In his recently published book on South African soccer Mzansi Magic, Joe Latakgomo recalls how Moripe was introduced to soccer fans following an article by Elliot Makhaya in The World newspaper.

"It is not an exaggeration to say that waves and waves of soccer fans made their way to the stadium (to watch Moripe in action)…Shebeens rapidly emptied and 'Ada' – as Moripe's local supporters called him – was the sole subject of animated discussion along the streets leading to the stadium," Latakgomo writes.

Moripe played for Pretoria Callies and led the team to several memorable victories over clubs like Orlando Pirates, Pimville United Brothers and Kaizer Chiefs.

In 1973, he played for the National Professional Soccer League (NPSL) Invitation Xl against a selected British All Stars Xl led by Rodney Marsh.

His display earned him both the Sportsman of the Year title in 1973, and a stint for Caroline Hills in Hong Kong.

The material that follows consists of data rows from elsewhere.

(* ===== verification/CashEvidence.v ===== *)
(** * CashEvidence: the order in which Stripe reports does not matter

    Refunds and disputes are reported by webhook: repeated, in any order, and before or
    after the collection they are about has been recorded ([stripe_cash_events.go],
    [collect.go], [store_prepaid.go]).  [cash_run] is any interleaving of events,
    collections, top-ups, reservations and payouts that starts from empty tables; the
    evidence it leaves is a function of the set of events and of the collected charges
    alone. *)
From stdpp Require Import base numbers list gmap strings sorting pretty.
From S2P Require Import Prelude.
From S2P Require Import LedgerWrite.
From S2P Require Import StripeCash.
Local Open Scope Z_scope.
Local Open Scope go_scope.

(** ** What a set of events says *)

Definition is_refund (e : stripeCashEvent) : bool := bool_decide (EventType e = stripeEventChargeRefunded).

(** What an event says about a charge and about a dispute. *)
Definition refund_says (c : string) (e : stripeCashEvent) : Z :=
  if is_refund e && bool_decide (ev_ChargeID e = c) then RefundedCents e else 0.
Definition effect_says (d : string) (e : stripeCashEvent) : Z * Z :=
  if negb (is_refund e) && bool_decide (ObjectID e = d) && negb (bool_decide (DisputeEffect e = stripeDisputeCashNoEffect))
  then (EventCreated e, EffectRank e) else (0, 0).

Definition effect_max (x y : Z * Z) : Z * Z := if effect_le x.1 x.2 y.1 y.2 then y else x.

Moripe built up a legion of fans throughout the country, and it is often argued that if he had been born in Johannesburg, he would have been acknowledged even more.

In fact, Johannesburg soccer fans named him "Soweto", and claimed him as their own. He single-handedly filled the Orlando Stadium when Callies played there – and once, when he was injured and there was doubt whether he would play, fans waited outside the stadium to confirm whether he would be playing before they paid to get into Orlando Stadium.

The renaming of the stadium is the second honour for Moripe in Atteridgeville.

A street has already been named after him, but as he will mostly be remembered for his soccer contribution for the city, the honour to rename the stadium is appropriate.

Moripe, who had been confined to a wheel chair for some years following a mild stroke and the effects of a long-term injury to his knee, is barely able to walk following an operation at Baragwanath Hospital.